Covering Low-Income Childless Adults in Medicaid: Experiences from Selected States
Under health reform, 16-20 million beneficiaries will be newly eligible to enroll in Medicaid. To prepare for this new population, it is critical that Medicaid stakeholders develop a better understanding of who these individuals are and what their care needs will be.
In Covering Low-Income Childless Adults in Medicaid: Experiences from Selected States, CHCS and its partners from Mathematica Policy Research examine experiences from 10 states with existing programs for low-income childless adults to shed light on the potential expansion population. Key findings include:
- The expansion population will include many relatively healthy beneficiaries as well as a significant number of individuals with multiple comorbidities and high levels of likely service utilization.
- Individuals who are below 50 percent of the federal poverty level will have the highest levels of morbidity, including high rates of mental illness and substance abuse.
- Different participation rates among population subsets will drive Medicaid costs; those with more complex needs are likely to enroll first.

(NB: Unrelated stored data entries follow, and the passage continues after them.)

(* ===== verification/Thread.v ===== *)
(** * thread.c, proc.c: time stamps, the reclaimer lock and signals

    A thread that helps with a scan raises the flag bit of its local time
    stamp; the global time stamp carries the flag while a reclaimer is
    active.  Sending signals is the operating system's: [pthread_kill] is a
    parameter. *)

From S2P Require Import Prelude Conc Ghost Mem Env ThreadList.

(** ** util.h *)
Definition TIMESTAMP_MASK : Z := 0x7FFFFFFFFFFFFFFF.
Definition TIMESTAMP_FLAG : Z := 0x8000000000000000.
Definition TIMESTAMP (field : Z) : Z := Z.land field TIMESTAMP_MASK.
Definition TIMESTAMP_RAISE_FLAG (field : Z) : Z := Z.lor field TIMESTAMP_FLAG.
Definition TIMESTAMP_IS_ACTIVE (field : Z) : bool := negb (Z.land field TIMESTAMP_FLAG =? 0).
Definition TIMESTAMP_SET_ACTIVE (field : Z) : Z := TIMESTAMP_RAISE_FLAG field.

(** errno.h *)
Definition EINVAL : Z := 22.
Definition ESRCH : Z := 3.

(** The addresses of the static variables of proc.c, thread.c and
    threadscan.c. *)
Record globals_t := {
  thread_list_ : Z;
  global_timestamp : Z;
  self_stacks_searched : Z;
}.

Section code.
Context `{Build} (v : globals_t) (pthread_kill : Z → Z → prog Z Z).

(** ** thread.c *)
Definition threadscan_thread_cleanup_raise_flag (td : Z) : prog Z unit :=
  _ ← lift (c_assert (negb (td =? 0)));
  old_timestamp ← rd (td_local_timestamp td);
  _ ← wr (td_local_timestamp td) (TIMESTAMP_RAISE_FLAG old_timestamp);
  curr ← rd v.(global_timestamp);
  _ ← wr (td_local_timestamp td) (TIMESTAMP_RAISE_FLAG curr);
  if negb (TIMESTAMP curr =? old_timestamp) then wr (td_times_without_update td) 0
  else if negb (TIMESTAMP_IS_ACTIVE curr) then
    times ← rd (td_times_without_update td);
    if times <? 2 then
      times' ← lift (cint (times + 1));
      wr (td_times_without_update td) times'
    else mret tt
  else mret tt.

Definition threadscan_thread_cleanup_lower_flag (td : Z) : prog Z unit :=
  stamp ← rd (td_local_timestamp td);
  wr (td_local_timestamp td) (TIMESTAMP stamp).

(** ** proc.c *)
(** The inner loop only reads the stamp again and yields. *)
Definition threadscan_proc_wait_for_timestamp (curr : Z) : prog Z unit :=
  foreach_in_thread_list v.(thread_list_) (λ td _,
    _ ← lift (c_assert (negb (td =? 0)));
    _ ← await (td_local_timestamp td)
          (λ stamp, negb (TIMESTAMP_IS_ACTIVE stamp && negb (TIMESTAMP stamp =? curr)));
    mret tt) tt.

Definition threadscan_proc_signal_all_except (sig except : Z) : prog Z Z :=
  foreach_in_thread_list v.(thread_list_) (λ td signal_count,
    _ ← lift (c_assert (negb (td =? 0)));
    is_active ← (if negb (td =? except) then rd (td_is_active td) else mret 0);
    if negb (is_active =? 0) then
      self ← rd (td_self td);
      ret ← pthread_kill self sig;
      if ret =? EINVAL then lift threadscan_fatal
      else if ret =? ESRCH then mret signal_count (* a diagnostic *)
      else lift (cint (signal_count + 1))
    else mret signal_count) 0.

(** [me] is [threadscan_local_td]. *)
Definition threadscan_thread_signal_all_but_me (me sig : Z) : prog Z Z :=
  _ ← lift (c_assert (negb (me =? 0)));
  threadscan_proc_signal_all_except sig me.

(** The result is 1 if this thread is the reclaimer. *)
Definition threadscan_thread_cleanup_try_acquire : prog Z Z :=
  old_timestamp ← rd v.(global_timestamp);
  if TIMESTAMP_IS_ACTIVE old_timestamp then mret 0
  else
    let attempt := TIMESTAMP_SET_ACTIVE (u64 (old_timestamp + 1)) in
    swapped ← BCAS v.(global_timestamp) old_timestamp attempt;
    if negb swapped then mret 0
    else
      _ ← threadscan_proc_wait_for_timestamp (TIMESTAMP attempt);
      mret 1.

Definition threadscan_thread_cleanup_release : prog Z unit :=
  stamp ← rd v.(global_timestamp);
  wr v.(global_timestamp) (TIMESTAMP stamp).

(** The constructor of proc.c, before main. *)
Definition proc_init : prog Z unit := wr (tl_head v.(thread_list_)) 0.

Definition threadscan_thread_user_stack (td : Z) : prog Z mem_range_t :=
  low ← rd (td_user_stack_low td);
  high ← rd (td_user_stack_high td);
  mret {| low := low; high := high |}.
End code.

#[export] Hint Unfold thread_list_ : layout.

(** The list of threads starts out empty. *)
Lemma proc_init_ok `{Build} (v : globals_t) (m : mem) p :
  m !! tl_head v.(thread_list_) = Some p → m !! tl_lock v.(thread_list_) = Some 0 →
  ∃ m', run (proc_init v) m = Ret (tt, m') ∧ thread_list v.(thread_list_) m' [].
Proof.
  intros Hp Hl. assert (tl_head v.(thread_list_) ≠ tl_lock v.(thread_list_)) as Hne by (unfold tl_head, tl_lock; lia).
  eexists. split; [apply run_wr; by eexists|]. split.
  - by rewrite lookup_insert_ne.
  - exists 0. split; [apply lookup_insert_eq|done].
  - constructor.
  - by intros td ?%elem_of_nil.
  - unfold list_fuel. cbn. lia.
Qed.

(** ** Time stamps *)
Lemma TIMESTAMP_mod x : TIMESTAMP x = x `mod` 2 ^ 63.
Proof. unfold TIMESTAMP. change TIMESTAMP_MASK with (2 ^ 63 - 1). by apply land_low_mod. Qed.

Lemma TIMESTAMP_IS_ACTIVE_bit x : TIMESTAMP_IS_ACTIVE x = Z.testbit x 63.
Proof.
  unfold TIMESTAMP_IS_ACTIVE. change TIMESTAMP_FLAG with (2 ^ 63).
  destruct (Z.testbit x 63) eqn:Hb.
  - destruct (Z.eqb_spec (Z.land x (2 ^ 63)) 0) as [E|]; [|done].
    apply (f_equal (λ z, Z.testbit z 63)) in E. by rewrite Z.land_spec, Hb in E.
  - replace (Z.land x (2 ^ 63)) with 0; [done|]. symmetry. z_bits.
    rewrite Z.land_spec, Z.pow2_bits_eqb, Z.testbit_0_l by lia.
    destruct (Z.eqb_spec 63 n) as [<-|]; [by rewrite Hb|apply andb_false_r].
Qed.

Lemma TIMESTAMP_inactive x : TIMESTAMP_IS_ACTIVE (TIMESTAMP x) = false.
Proof.
  rewrite TIMESTAMP_IS_ACTIVE_bit, TIMESTAMP_mod. rewrite <- Z.land_ones by lia.
  rewrite Z.land_spec, Z.ones_spec_high by lia. apply andb_false_r.
Qed.

Lemma TIMESTAMP_RAISE_FLAG_active x : TIMESTAMP_IS_ACTIVE (TIMESTAMP_RAISE_FLAG x) = true.
Proof.
  rewrite TIMESTAMP_IS_ACTIVE_bit. unfold TIMESTAMP_RAISE_FLAG. change TIMESTAMP_FLAG with (2 ^ 63).
  rewrite Z.lor_spec, Z.pow2_bits_true by lia. apply orb_true_r.
Qed.

Lemma TIMESTAMP_SET_ACTIVE_stamp x : TIMESTAMP (TIMESTAMP_SET_ACTIVE x) = TIMESTAMP x.
Proof.
  unfold TIMESTAMP_SET_ACTIVE, TIMESTAMP_RAISE_FLAG, TIMESTAMP.
  rewrite Z.land_lor_distr_l. change (Z.land TIMESTAMP_FLAG TIMESTAMP_MASK) with 0. apply Z.lor_0_r.
Qed.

- Costs for the expansion population on average are likely to be greater than costs for parents currently enrolled in Medicaid, but less than costs for adults with disabilities.
- States will need partners with experience caring for people with multiple chronic conditions.
- Medicaid must work closely with health insurance exchanges to ensure continuity of care for beneficiaries crossing income thresholds.
To help guide states in preparing for the expansion population, the brief also outlines considerations for delivery system design and suggests opportunities for further analysis. By using state-based data, this brief complements expansion population projections that are based on national data sets.